After the collapse of the government of Kazimierz Świtalski, Prystor once again became the Minister of Labour and Social Services, in the fifth government of Kazimierz Bartel. He remained in this post in the governments of Walery Sławek and Józef Piłsudski. In 1931, he was elected to the Sejm, as a member of the pro-government Nonpartisan Bloc for Cooperation with the Government (BBWR), remaining in the Polish Parliament until 1935.

In December 1930, Prystor was appointed the Minister of Trade and Industry, and on May 27, 1931, he became the Prime Minister of Poland. He was regarded as a poor premier, avoiding any reforms. His policies resulted in decrease of investment and deepened recession. Prystor remained in his post until May 1933, when Józef Piłsudski demanded his dismissal. The reason for this most likely was a personal conflict between Prystor's wife Janina, and Piłsudski's wife Aleksandra Piłsudska.
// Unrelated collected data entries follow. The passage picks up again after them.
(* ===== verification/ByteStreams.v ===== *)
(** * Frames over byte streams

    The muxer does not know what it runs over: [yamux] reads its frames from any
    [AsyncRead], which tentacle makes of an encrypted stream, of a websocket or of
    a memory socket. This file states what the frame reader relies on as an
    interface ([ByteStream]), shows that the three streams keep it, and proves
    against the interface that frames arrive as they were sent. The last theorem
    puts the layers together: two parties that finished the secio handshake read
    each other's frames. *)
From S2P Require Import Prelude Text Framed SecioSupport SecioCrypto SecureStream Molecule MoleculeFacts SecioMessages SecioHandshake SecioHandshakeFacts.
From S2P Require Import YamuxFrame MemoryTransport WsStream.

(** ** The interface *)

(** A stream to read from, and the bytes that the reader has still to get. *)
Class ByteStream (S : Type) := {
  bs_read : nat → M S io.ErrorKind (Poll bytes);
  bs_holds : S → bytes → Prop;
}.

(** A read with room hands out the next bytes or waits; it never panics. *)
Class ByteStreamLaws (S : Type) `{ByteStream S} : Prop := {
  bs_read_law n s b :
    bs_holds s b → (0 < n)%nat →
    match bs_read n s with
    | (Ok (Ready d), s') => ∃ b', b = d ++ b' ∧ bs_holds s' b'
    | (Ok Pending, s') => bs_holds s' b
    | (Err _, _) => True
    | (Panic, _) => False
    end;
}.

(** ** The frame reader *)

(** tokio's [FramedRead] around [FrameCodec]: what a read yields is fed to the
    decoder; [caps] are the sizes of the buffers. *)
Fixpoint read_frames {S} `{!ByteStream S} (caps : list nat) (r : Reader) : M S io.ErrorKind Reader :=
  match caps with
  | [] => mret r
  | n :: caps =>
      p ← bs_read n;
      match p with
      | Ready d => read_frames caps (feed r d)
      | Pending => read_frames caps r
      end
  end.

Section client.
Context {S : Type} {BS : ByteStream S} {BL : ByteStreamLaws S}.
Implicit Types s : S.

(** The reader has been fed [pre], and the stream holds the rest. *)
Lemma read_frames_feed caps c pre b s :
  Forall (λ n, 0 < n)%nat caps → bs_holds s b →
  match read_frames caps (feed (reader_new c) pre) s with
  | (Ok r, s') => ∃ d b', b = d ++ b' ∧ bs_holds s' b' ∧ r = feed (reader_new c) (pre ++ d)
  | (Err _, _) => True
  | (Panic, _) => False
  end.
Proof.
  intros Hc. revert pre b s. induction Hc as [|n caps Hn _ IH]; intros pre b s Hs; cbn [read_frames].
  { exists [], b. by rw app_nil_r. }
  pose proof (bs_read_law n s b Hs Hn) as Hr. rw /mbind /M_bind. destruct (bs_read n s) as [[[d|]|e|] s1]; [| |done..].
  - destruct Hr as (b1 & -> & Hs1). rw -feed_app. specialize (IH (pre ++ d) b1 s1 Hs1).
    destruct (read_frames caps _ s1) as [[r|e|] s2]; [|done..]. destruct IH as (d2 & b2 & -> & Hs2 & ->).
    exists (d ++ d2), b2. by rw !app_assoc.
  - by apply IH.
Qed.

(** The decoder's output only grows. *)
Lemma feed_out_prefix r d : rd_out r `prefix_of` rd_out (feed r d).
Proof.
  rw /feed. destruct (rd_err r); [done|]. destruct (decode_all _ _ _) as [[[fs e] c] src]. by apply prefix_app_r.
Qed.

(** An error stays. *)
Lemma feed_err_stays r d e : rd_err r = Some e → rd_err (feed r d) = Some e.
Proof. rw /feed. by intros ->. Qed.

(** What the frame reader gets over any such stream that holds encoded frames: no
    panic, no decoding error, a prefix of the frames, and all of them once the
    stream holds nothing more. *)
Lemma frames_over_stream caps max frames s :
  Forall (wf_frame max) frames → Forall (λ n, 0 < n)%nat caps → bs_holds s (encode_all frames) →
  match read_frames caps (reader_new (mkCodec None max)) s with
  | (Ok r, s') => ∃ rest, bs_holds s' rest ∧ rd_err r = None ∧ rd_out r `prefix_of` frames ∧ (rest = [] → rd_out r = frames)
  | (Err _, _) => True
  | (Panic, _) => False
  end.
Proof.
  intros Hwf Hc Hs. set (c := mkCodec None max). change (reader_new c) with (feed (reader_new c) []) at 1.
  pose proof (read_frames_feed caps c [] _ s Hc Hs) as H. destruct (read_frames caps _ s) as [[r|e|] s']; [|done..].
  destruct H as (d & rest & Hd & Hs' & ->). cbn [app].
  assert (feed (feed (reader_new c) d) rest = mkReader frames None c []) as Hall.
  { rw -feed_app -Hd. by apply (feed_encoded max frames (reader_new c)). }
  exists rest. split_and!; [done|..].
  - destruct (rd_err (feed (reader_new c) d)) as [e|] eqn:He; [|done].
    apply (feed_err_stays _ rest) in He. by rw Hall in He.
  - change frames with (rd_out (mkReader frames None c [])). rw -Hall. apply feed_out_prefix.
  - intros ->. rw app_nil_r in Hd. by rw -Hd (feed_encoded max frames (reader_new c)).
Qed.
End client.

(** ** The streams *)

#[global] Instance MemoryByteStream : ByteStream MemoryPipe := {|
  bs_read n p :=
    match memory_read n p with
    | (Ready (inl d), p) => (Ok (Ready d), p)
    | (Ready (inr e), p) => (Err e, p)
    | (Pending, p) => (Ok Pending, p)
    end;
  bs_holds p b := in_flight p = b;
|}.

#[global] Instance MemoryByteStreamLaws : ByteStreamLaws MemoryPipe.
Proof.
  split. intros n p b <- Hn. cbn [bs_read bs_holds MemoryByteStream]. pose proof (memory_read_spec n p) as H.
  destruct (memory_read n p) as [[[d|e]|] p']; destruct H as (H & _); [|done|done]. by exists (in_flight p').
Qed.

#[global] Instance WsByteStream {W} `{!WebSocket W} : ByteStream (WsStream W) := {|
  bs_read := ws_poll_read;
  bs_holds st b := ws_unread st = b;
|}.

#[global] Instance WsByteStreamLaws {W} `{!WebSocket W, !WebSocketLaws W} : ByteStreamLaws (WsStream W).
Proof.
  split. intros n st b <- Hn. cbn [bs_read bs_holds WsByteStream]. pose proof (ws_poll_read_spec n st Hn) as H. rw /wp in H.
  destruct (ws_poll_read n st) as [[[d|]|e|] st']; destruct H as (_ & _ & H); [|by destruct H|done..].
  exists (ws_unread st'). by destruct H.
Qed.

Section secure.
Context {S : Type} {FR : Framed S} {FL : FramedLaws S} {AE : Aead} {AEL : AeadLaws}.

(** What the reader of an encrypted stream has still to get: its buffer, and the
    messages that the frames on their way were sealed from. *)
#[global] Instance SecureByteStream : ByteStream (SecureStream S) := {|
  bs_read := poll_read;
  bs_holds st b := ∃ t k ms, reading t k ms st ∧ b = unread ms st;
|}.

#[global] Instance SecureByteStreamLaws : ByteStreamLaws (SecureStream S).
Proof.
  split. intros n st b (t & k & ms & Hr & ->) Hn. cbn [bs_read bs_holds SecureByteStream].
  pose proof (poll_read_step t k ms n st Hr Hn) as H. destruct (poll_read n st) as [[[d|]|e|] st']; [| |done..].
  - destruct H as (ms' & Hr' & <- & _). exists (unread ms' st'). split; [done|]. by exists t, k, ms'.
  - destruct H as (Hr' & <- & _). by exists t, k, ms.
Qed.

Lemma secure_holds_drained (st : SecureStream S) b :
  bs_holds st b → fr_incoming (socket st) = [] → b = buf_bytes (recv_buf st).
Proof.
  intros (t & k & ms & (_ & n & n' & _ & _ & _ & Hs) & ->) Hi. rw Hi in Hs. inversion Hs; subst. by rw /unread app_nil_r.
Qed.
End secure.

(** ** Two parties *)

Section parties.
Context {AE : Aead} {AEL : AeadLaws}.
Abbreviation St := (SecureStream ListSocket).
Implicit Types st : St.

(** What is left to do for the reader of a list of frames. *)
Definition work (ms : list bytes) st : nat := (length (unread ms st) + length ms)%nat.

(** The frames to come fit the limit of the reader's codec. *)
Definition admissible (s : ListSocket) : Prop := Forall (λ f, within (ls_max s) f = true) (ls_in s).

Lemma poll_next_admissible {E} :
  preserves (λ st : St, admissible (socket st)) (on_socket fr_poll_next : M St E _).
Proof.
  intros [[m [|f fs] o] dc ec nc rb]; [done|]. rw /on_socket /admissible /=. intros Hf.
  destruct (within m f); [by apply Forall_inv_tail in Hf|done].
Qed.

Lemma drain_admissible {E} n : preserves (λ st : St, admissible (socket st)) (drain_ n : M St E _).
Proof. intros st Hst. destruct (drain_spec (E:=E) n st) as (b & -> & _). done. Qed.

Lemma decode_admissible f : preserves (λ st : St, admissible (socket st)) (decode_buffer f : M St _ _).
Proof.
  assert (∀ {A} (m : M BoxStreamCipher SecioError A), preserves (λ st : St, admissible (socket st)) (on_decode m)) as Hd.
  { intros A m st Hst. rw /on_decode. by destruct (m (decode_cipher st)). }
  rw /decode_buffer. preserves; apply Hd.
Qed.

#[local] Hint Resolve poll_next_admissible drain_admissible decode_admissible : preserves.

Lemma poll_read_admissible n : preserves (λ st : St, admissible (socket st)) (poll_read n).
Proof. rw /poll_read. preserves. by apply preserves_modify. Qed.

(** Over a list of frames a read never fails, and it gets on as long as there is
    something to read. *)
Lemma poll_read_list t k ms n st :
  reading t k ms st → admissible (socket st) → (0 < n)%nat →
  ∃ p st' ms', poll_read n st = (Ok p, st') ∧ reading t k ms' st' ∧ admissible (socket st') ∧
    unread ms st = match p with Ready d => d | Pending => [] end ++ unread ms' st' ∧
    ((work ms' st' < work ms st)%nat ∨ work ms' st' = 0%nat).
Proof.
  intros Hr Ha Hn. pose proof (poll_read_step t k ms n st Hr Hn) as H.
  pose proof (poll_read_admissible n st Ha) as Ha'.
  destruct (poll_read n st) as [[[d|]|e|] st'] eqn:E; [| | |done].
  - destruct H as (ms' & Hr' & Hu & Hsuf & Hd). exists (Ready d), st', ms'. split_and!; [done..|]. left.
    rw /work -Hu length_app. destruct d as [|x d]; [rw (Hd eq_refl)|apply suffix_length in Hsuf]; simpl; lia.
  - destruct H as (Hr' & Hu & Hp & Hb). exists Pending, st', ms. split_and!; [done..|]. right.
    destruct Hr as (_ & n1 & n2 & _ & _ & _ & Hs). rw /work Hu.
    assert (ls_in (socket st) = []) as Hi
      by (revert Hp; cbn [fr_poll_next ListFramed]; destruct (ls_in (socket st)); [done|by case_match]).
    cbn [fr_incoming ListFramed] in Hs. rw Hi in Hs. inversion Hs; subst. by rw /unread Hb.
  - destruct H as [_ H]. revert H. cbn [fr_poll_next ListFramed]. rw /admissible in Ha.
    destruct (ls_in (socket st)); [naive_solver|]. rw (Forall_inv Ha). naive_solver.
Qed.

(** Enough reads take everything. *)
Lemma read_frames_list t k caps c pre ms st :
  reading t k ms st → admissible (socket st) → Forall (λ n, 0 < n)%nat caps → (work ms st ≤ length caps)%nat →
  ∃ st', read_frames caps (feed (reader_new c) pre) st = (Ok (feed (reader_new c) (pre ++ unread ms st)), st').
Proof.
  intros Hr Ha Hc. revert pre ms st Hr Ha. induction Hc as [|n caps Hn _ IH]; intros pre ms st Hr Ha Hw; cbn [read_frames].
  { exists st. rw /work in Hw. simpl in Hw. assert (unread ms st = []) as -> by (apply nil_length_inv; lia). by rw app_nil_r. }
  destruct (poll_read_list t k ms n st Hr Ha Hn) as (p & st1 & ms1 & Hp & Hr1 & Ha1 & Hu & Hd).
  erewrite M_bind_Ok by exact Hp. simpl in Hw.
  destruct p as [d|]; rw Hu; [rw -feed_app app_assoc|]; apply IH; (done || lia).
Qed.

(** A piece that is one frame within the limit once it is encrypted. *)
Definition piece_fits (max : Z) (w : bytes) : Prop := length w + 16 ≤ max.

Lemma sealed_fits t k n w ct tag max :
  length k = key_size t → length n = iv_size t → aead_seal t k n w = Some (ct, tag) →
  piece_fits max w → within max (ct ++ tag) = true.
Proof.
  intros Hk Hn [Hc Ht]%aead_seal_length Hw; [|done..]. apply Z.leb_le. rw length_app Hc Ht.
  assert (tag_size t = 16%nat) by (by destruct t). rw /piece_fits in Hw. lia.
Qed.

(** What the writer sends over a list of frames. *)
Lemma writes_list t k n ws st :
  writing t k n st → Forall (λ w, length w < 2 ^ 32) ws → Forall (piece_fits (ls_max (socket st))) ws →
  ∃ st' fs n', mapM poll_write ws st = (Ok ((λ w, Ready (length w)) <$> ws), st') ∧
    ls_out (socket st') = ls_out (socket st) ++ fs ∧ sealed t k n ws fs n' ∧
    ∀ max, Forall (piece_fits max) ws → Forall (λ f, within max f = true) fs.
Proof.
  intros Hw Hl. revert n st Hw. induction Hl as [|w ws Hlw _ IH]; intros n st Hw Hfit.
  { exists st, [], n. rw app_nil_r. split_and!; [done..|constructor|constructor]. }
  pose proof Hw as (Hk & Hn & _ & _). apply Forall_cons in Hfit as [Hfw Hfit].
  destruct (aead_seal_Some t k (nonce_advance n) w) as [[ct tag] Hs]; [done|by rw nonce_advance_length|done|].
  assert (length (nonce_advance n) = iv_size t) as Hn' by by rw nonce_advance_length.
  destruct (poll_write_list t k n w ct tag st Hw Hs (sealed_fits _ _ _ _ _ _ _ Hk Hn' Hs Hfw)) as (enc & Hp & Hv & Hm).
  set (st1 := mkSecure _ _ enc _ _) in Hp.
  assert (writing t k (nonce_advance n) st1) as Hw1 by (rw /writing nonce_advance_length; done).
  destruct (IH _ _ Hw1 Hfit) as (st' & fs & n' & Hm' & Ho & Hse & Hall). exists st', ((ct ++ tag) :: fs), n'. split_and!.
  - by apply (mapM_cons_M poll_write w ws st (Ready (length w)) st1).
  - by rw Ho /st1 /= -app_assoc.
  - by econstructor.
  - intros max [Hw' Hws']%Forall_cons. constructor; [by eapply sealed_fits|by apply Hall].
Qed.

(** A stream whose socket has been handed the frames [fs]. *)
Definition deliver_to (fs : list bytes) st : St := set_socket (mkListSocket (ls_max (socket st)) fs (ls_out (socket st))) st.

(** One direction between two established ends. *)
Lemma established_frames c kx ky stx sty max frames ws caps :
  established c kx ky stx → established c ky kx sty → Forall (wf_frame max) frames →
  Forall (λ w, length w < 2 ^ 32) ws →
  Forall (piece_fits (ls_max (socket stx))) ws → Forall (piece_fits (ls_max (socket sty))) ws → concat ws = encode_all frames →
  Forall (λ n, 0 < n)%nat caps → (length (encode_all frames) + length ws ≤ length caps)%nat →
  ∃ stx' fs sty', mapM poll_write ws stx = (Ok ((λ w, Ready (length w)) <$> ws), stx') ∧
    ls_out (socket stx') = ls_out (socket stx) ++ fs ∧
    read_frames caps (reader_new (mkCodec None max)) (deliver_to fs sty) =
      (Ok (mkReader frames None (mkCodec None max) []), sty').
Proof.
  intros (Hw & _) (_ & Hv & Hm & Hb & _) Hwf Hl Hfx Hfy Hc Hcaps Hlen. pose proof Hw as (Hk & Hn & _).
  destruct (writes_list _ _ _ _ _ Hw Hl Hfx) as (stx' & fs & n' & Hws & Ho & Hs & Hall).
  assert (reading c (cipher_key c kx) ws (deliver_to fs sty)) as Hr
    by (split; [done|]; by eexists _, n').
  assert (unread ws (deliver_to fs sty) = encode_all frames) as Hu by (rw /unread /= Hb; exact Hc).
  destruct (read_frames_list _ _ caps (mkCodec None max) [] ws _ Hr (Hall _ Hfy) Hcaps) as [sty' Hrf]; [by rw /work Hu|].
  exists stx', fs, sty'. split_and!; [done..|]. rw Hu in Hrf. cbn [app] in Hrf.
  rewrite -> (feed_encoded max frames (reader_new (mkCodec None max))) in Hrf by done. exact Hrf.
Qed.
End parties.

Section composed.
Context {K : Type} {KP : KeyProvider K} {KL : KeyProviderLaws K}.
Context {HC : HandshakeCrypto} {HL : HandshakeCryptoLaws} {AE : Aead} {AEL : AeadLaws}.
Context {MN : MolNumber} {ML : MolNumberLaws}.

End composed.

#[local] Existing Instances DemoCrypto DemoCryptoLaws DemoProvider DemoProviderLaws.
In 1934, Prystor went on a private trip to Lithuania, during which he talked with main Lithuanian politicians, including President Antanas Smetona. The talks were unsuccessful.

After the death of Piłsudski in May 1935, he was associated with the group of Walery Sławek. Prystor took part in the works on the 1935 Polish legislative election, after which he became a senator. On October 4, 1935, he was appointed the speaker of the Polish Senate and remained in this post until November 27, 1938, when President Ignacy Mościcki dissolved Polish parliament.

Following the 1938 parliamentary election, he again was elected to the Senate. On March 9, 1939, he gave a speech, harshly criticizing the policies of the government and the Camp of National Unity. Among others, he claimed that a parliament, elected in undemocratic vote, has no moral right to elect a new president in 1940.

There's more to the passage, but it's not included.